### Dataset excerpts
===============
(* ===== verification/LoginDefsConfig.v ===== *)
(** The FIC-owned container of /etc/login.defs
    (fic/src/modules/identity_access/shared/login_defs/IdentityLoginDefsManagedConfig):
    parser and editors of the container, the value the native consumer sees,
    and the relations between the values.

    Functions that fill an error text return an option; the texts are left out. *)

From S2P Require Import Prelude PolicyModel PolicyValue ConfigFile OwnershipGrammar MutationValid TextLines.
Open Scope string_scope.
Open Scope nat_scope.

Definition kBlockBegin : string := "#@FIC_IDENTITY_LOGIN_DEFS_BLOCK_BEGIN version=1@".
Definition kBlockEnd : string := "#@FIC_IDENTITY_LOGIN_DEFS_BLOCK_END@".
Definition kPolicyBegin : string := "#@FIC_POLICY_BEGIN ref=".
Definition kPolicyEnd : string := "#@FIC_POLICY_END ref=".
Definition kMarkerIntroducer : string := "#@FIC_".

Record ManagedPolicyBlock := mkBlock {
  b_policyRef : string;
  b_key : string;
  b_value : string;
  b_raw : string
}.

Record ManagedConfigModel := mkModel {
  blockPresent : bool;
  blockOffset : nat;
  blockLength : nat;
  policies : list ManagedPolicyBlock
}.

Record PolicyRoute := mkRoute {
  route_policyRef : string;
  route_key : string;
  route_path : string
}.

Record MissingKeySemantics := mkSemantics { minDays : Z; maxDays : Z }.

(** * Policies *)

Definition policySpec (policy : PolicyRef) : option SharedLoginDefsPolicySpec :=
  if negb (String.eqb (moduleName policy) "IDENTITY_ACCESS") then None
  else match findSharedLoginDefsPolicySpec (policyName policy) with
       | None => None
       | Some spec => if String.eqb (submoduleName policy) (spec_submodule spec) then Some spec else None
       end.

Definition ref_text (policy : PolicyRef) : string :=
  moduleName policy +:+ "/" +:+ submoduleName policy +:+ "/" +:+ policyName policy.

Definition policyRoute (loginDefsPath : string) (policy : PolicyRef) : option PolicyRoute :=
  spec ← policySpec policy;
  if is_empty loginDefsPath then None else Some (mkRoute (ref_text policy) (spec_key spec) loginDefsPath).

Definition policyRelation (policy : PolicyRef) : option Relation :=
  spec ← policySpec policy; Some (spec_relation spec).

Definition validatePolicyValue (policy : PolicyRef) (value : string) : bool :=
  match policySpec policy with
  | None => false
  | Some _ => validateSharedLoginDefsPolicyValue (policyName policy) value
  end.

(** * Parsing *)

Definition spaces : list Ascii.ascii := [" "%char; chr 9; cr; lf].

Definition parseMarkerRef (line prefix : string) : option string :=
  if negb (String.prefix prefix line) || (String.length line <=? String.length prefix + 1) ||
     negb (bool_decide (last_char line = Some "@"%char))
  then None
  else
    let ref := String.substring (String.length prefix) (String.length line - String.length prefix - 1) line in
    if negb (is_empty ref) && free_of (spaces ++ ["="%char; "@"%char]) ref then Some ref else None.

Definition parseCanonicalAssignment (line : string) : option (string * string) :=
  match cut " " line with
  | None => None
  | Some (key, value) =>
      if is_empty key || is_empty value || String.prefix "#" value || negb (free_of spaces value) then None
      else Some (key, value)
  end.

(** The variables of the loop of [parseManagedConfig]. *)
Record ParseState := mkParse {
  ps_model : ManagedConfigModel;
  ps_inContainer : bool;
  ps_inPolicy : bool;
  ps_current : ManagedPolicyBlock;
  ps_containerStart : nat;
  ps_policyStart : nat;
  ps_assignmentSeen : bool
}.

Definition no_block : ManagedPolicyBlock := mkBlock "" "" "" "".
Definition no_container : ManagedConfigModel := mkModel false 0 0 [].
Definition parse_start : ParseState := mkParse no_container false false no_block 0 0 false.

(** One line; [next] is the offset of the line after it. *)
Definition parse_line (text line : string) (offset next : nat) (st : ParseState) : option ParseState :=
  let '(mkParse model inContainer inPolicy current containerStart policyStart assignmentSeen) := st in
  if negb (String.prefix kMarkerIntroducer line) then
    if inPolicy then
      if is_empty line then Some st
      else if assignmentSeen then None
      else match parseCanonicalAssignment line with
           | None => None
           | Some (key, value) =>
               Some (mkParse model inContainer true (mkBlock (b_policyRef current) key value (b_raw current)) containerStart policyStart true)
           end
    else if inContainer && negb (is_empty line) then None
    else Some st
  else if String.eqb line kBlockBegin && negb inContainer && negb (blockPresent model) then
    Some (mkParse (mkModel (blockPresent model) offset (blockLength model) (policies model))
                  true inPolicy current offset policyStart assignmentSeen)
  else match (if inContainer && negb inPolicy then parseMarkerRef line kPolicyBegin else None) with
       | Some ref =>
           if existsb (λ p, String.eqb (b_policyRef p) ref) (policies model) then None
           else Some (mkParse model inContainer true (mkBlock ref "" "" "") containerStart offset false)
       | None =>
           if inPolicy && bool_decide (parseMarkerRef line kPolicyEnd = Some (b_policyRef current)) then
             if negb assignmentSeen then None
             else
               let raw := String.substring policyStart (next - policyStart) text in
               let raw := if bool_decide (last_char raw = Some lf) then raw else raw +:+ eol in
               let block := mkBlock (b_policyRef current) (b_key current) (b_value current) raw in
               Some (mkParse (mkModel (blockPresent model) (blockOffset model) (blockLength model) (policies model ++ [block])%list)
                             inContainer false current containerStart policyStart assignmentSeen)
           else if String.eqb line kBlockEnd && inContainer && negb inPolicy then
             Some (mkParse (mkModel true (blockOffset model) (next - containerStart) (policies model))
                           false inPolicy current containerStart policyStart assignmentSeen)
           else None
       end.

Fixpoint parse_lines (text : string) (lines : list (string * nat)) (st : ParseState) : option ParseState :=
  match lines with
  | [] => Some st
  | (line, offset) :: rest =>
      let next := match rest with (_, o) :: _ => o | [] => String.length text end in
      match parse_line text line offset next st with
      | None => None
      | Some st' => parse_lines text rest st'
      end
  end.

Definition parseManagedConfig (text : string) : option ManagedConfigModel :=
  match parse_lines text (linesWithOffsets text) parse_start with
  | None => None
  | Some st => if ps_inContainer st || ps_inPolicy st then None else Some (ps_model st)
  end.

(** * Editing *)

Definition canonicalPolicyBlock (policyRef key value : string) : string :=
  kPolicyBegin +:+ policyRef +:+ "@" +:+ eol +:+ (key +:+ " " +:+ value +:+ eol) +:+ kPolicyEnd +:+ policyRef +:+ "@" +:+ eol.

Definition serializeContainer (blocks : list ManagedPolicyBlock) : string :=
  kBlockBegin +:+ eol +:+ joined (b_raw <$> blocks) +:+ kBlockEnd +:+ eol.

Definition foreignWithoutBlock (text : string) (model : ManagedConfigModel) : string :=
  if negb (blockPresent model) then text
  else String.substring 0 (blockOffset model) text +:+ drop_front (blockOffset model + blockLength model) text.

Definition findPolicyBlock (model : ManagedConfigModel) (policyRef : string) : option ManagedPolicyBlock :=
  List.find (λ b, String.eqb (b_policyRef b) policyRef) (policies model).

(** The new content and whether it differs from the old one. *)
Definition upsertPolicyBlock (text policyRef key value : string) : option (string * bool) :=
  match parseManagedConfig text with
  | None => None
  | Some model =>
      let block := mkBlock policyRef key value (canonicalPolicyBlock policyRef key value) in
      let found := existsb (λ b, String.eqb (b_policyRef b) policyRef) (policies model) in
      let changed := (λ b, if String.eqb (b_policyRef b) policyRef then block else b) <$> policies model in
      let blocks := if found then changed else (changed ++ [block])%list in
      let foreign := foreignWithoutBlock text model in
      if negb (closed foreign) then None
      else
        let result := foreign +:+ serializeContainer blocks in
        Some (result, negb (String.eqb result text))
  end.

(** The new content and whether the policy had a sub-block. *)
Definition removePolicyBlock (text policyRef : string) : option (string * bool) :=
  match parseManagedConfig text with
  | None => None
  | Some model =>
      match findPolicyBlock model policyRef with
      | None => Some (text, false)
      | Some _ =>
          let peers := filter (λ b, negb (String.eqb (b_policyRef b) policyRef)) (policies model) in
          let foreign := foreignWithoutBlock text model in
          if negb (bool_decide (peers = [])) && negb (closed foreign) then None
          else Some (match peers with [] => foreign | _ => foreign +:+ serializeContainer peers end, true)
      end
  end.

(** * The native consumer *)

(** The characters up to the first blank, and the rest. *)
Fixpoint token (s : string) : string * string :=
  match s with
  | EmptyString => ("", "")
  | String c s' => if isspace c then ("", s) else let '(t, rest) := token s' in (String c t, rest)
  end.

(** The value after one line: [None] when the line is a malformed assignment. *)
Definition effective_line (key line : string) (value : option string) : option (option string) :=
  match ltrim line with
  | EmptyString => Some value
  | String first rest as s =>
      if Ascii.eqb first "#" then Some value
      else
        let '(candidateKey, afterKey) := token s in
        if is_empty candidateKey then Some value
        else match ltrim afterKey with
             | EmptyString => Some value
             | valueStart =>
                 let '(v, afterValue) := token valueStart in
                 let valid := is_empty (ltrim afterValue) && negb (is_empty v) && negb (String.prefix "#" valueStart) in
                 if negb (String.eqb candidateKey key) then Some value
                 else if negb valid then None
                 else Some (Some v)
             end
  end.

Fixpoint effective_lines (key : string) (lines : list (string * nat)) (value : option string) : option (option string) :=
  match lines with
  | [] => Some value
  | (line, _) :: rest => match effective_line key line value with None => None | Some v => effective_lines key rest v end
  end.

Definition effectiveValue (text key : string) : option (option string) := effective_lines key (linesWithOffsets text) None.

Definition parseLongStrict (value : string) (minimum maximum : Z) : option Z :=
  if is_empty value then None
  else match strtol value with
       | NumOk z "" => if (z <? minimum)%Z || (maximum <? z)%Z then None else Some z
       | _ => None
       end.

Definition parseUidRangeValue (value : string) : option Z :=
  if is_empty value || String.prefix "-" value then None
  else match strtoull value with
       | NumOk z "" => if (uid_max <? z)%Z then None else Some z
       | _ => None
       end.

Definition effectiveDays (candidateContent : string) (semantics : MissingKeySemantics) (key : string) (minimum maximum : Z) : option Z :=
  match effectiveValue candidateContent key with
  | None => None
  | Some None => Some (if String.eqb key "PASS_MIN_DAYS" then minDays semantics else maxDays semantics)
  | Some (Some v) => parseLongStrict v minimum maximum
  end.

Definition effectiveUid (candidateContent key : string) : option Z :=
  match effectiveValue candidateContent key with
  | Some (Some v) => parseUidRangeValue v
  | _ => None
  end.

(** The callers pass an empty error text. *)
Definition relationsValidInCandidate (candidateContent : string) (policy : PolicyRef) (semantics : MissingKeySemantics) : bool :=
  match policyRelation policy with
  | None => false
  | Some RNone => true
  | Some PasswordMinimum | Some PasswordMaximum =>
      match effectiveDays candidateContent semantics "PASS_MIN_DAYS" 0 INT_MAX,
            effectiveDays candidateContent semantics "PASS_MAX_DAYS" (-1) INT_MAX with
      | Some low, Some high => negb (negb (high =? -1)%Z && (high <? low)%Z)
      | _, _ => false
      end
  | Some UidMinimum | Some UidMaximum =>
      match effectiveUid candidateContent "UID_MIN", effectiveUid candidateContent "UID_MAX" with
      | Some low, Some high => negb (high <? low)%Z
      | _, _ => false
      end
  end.

(** * Checks *)

Definition nl (s : string) : string := s +:+ eol.
Definition sample : string := joined (nl <$> ["# login.defs"; "PASS_MAX_DAYS 99999"; "UID_MIN 1000"; "UID_MAX 60000"]).

Example sample_has_no_container : parseManagedConfig sample = Some no_container.
Proof. by vm_compute. Qed.

Example sample_edited :
  match upsertPolicyBlock sample "IDENTITY_ACCESS/PASSWORD_AGING/password_max_age_days" "PASS_MAX_DAYS" "90" with
  | Some (result, changed) =>
      changed = true ∧ effectiveValue result "PASS_MAX_DAYS" = Some (Some "90") ∧
      removePolicyBlock result "IDENTITY_ACCESS/PASSWORD_AGING/password_max_age_days" = Some (sample, true) ∧
      parseManagedConfig (result +:+ "#@FIC_X") = None ∧
      upsertPolicyBlock (result +:+ "UID_MIN 5") "r" "K" "v" = None
  | None => False
  end.
Proof. by vm_compute. Qed.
===============
### Work task
Exactly the lines from the one containing "(** * Checks *)" to the final line of the data, both included, should be printed, and nothing more.

### Answer space
(** * Checks *)

Definition nl (s : string) : string := s +:+ eol.
Definition sample : string := joined (nl <$> ["# login.defs"; "PASS_MAX_DAYS 99999"; "UID_MIN 1000"; "UID_MAX 60000"]).

Example sample_has_no_container : parseManagedConfig sample = Some no_container.
Proof. by vm_compute. Qed.

Example sample_edited :
  match upsertPolicyBlock sample "IDENTITY_ACCESS/PASSWORD_AGING/password_max_age_days" "PASS_MAX_DAYS" "90" with
  | Some (result, changed) =>
      changed = true ∧ effectiveValue result "PASS_MAX_DAYS" = Some (Some "90") ∧
      removePolicyBlock result "IDENTITY_ACCESS/PASSWORD_AGING/password_max_age_days" = Some (sample, true) ∧
      parseManagedConfig (result +:+ "#@FIC_X") = None ∧
      upsertPolicyBlock (result +:+ "UID_MIN 5") "r" "K" "v" = None
  | None => False
  end.
Proof. by vm_compute. Qed.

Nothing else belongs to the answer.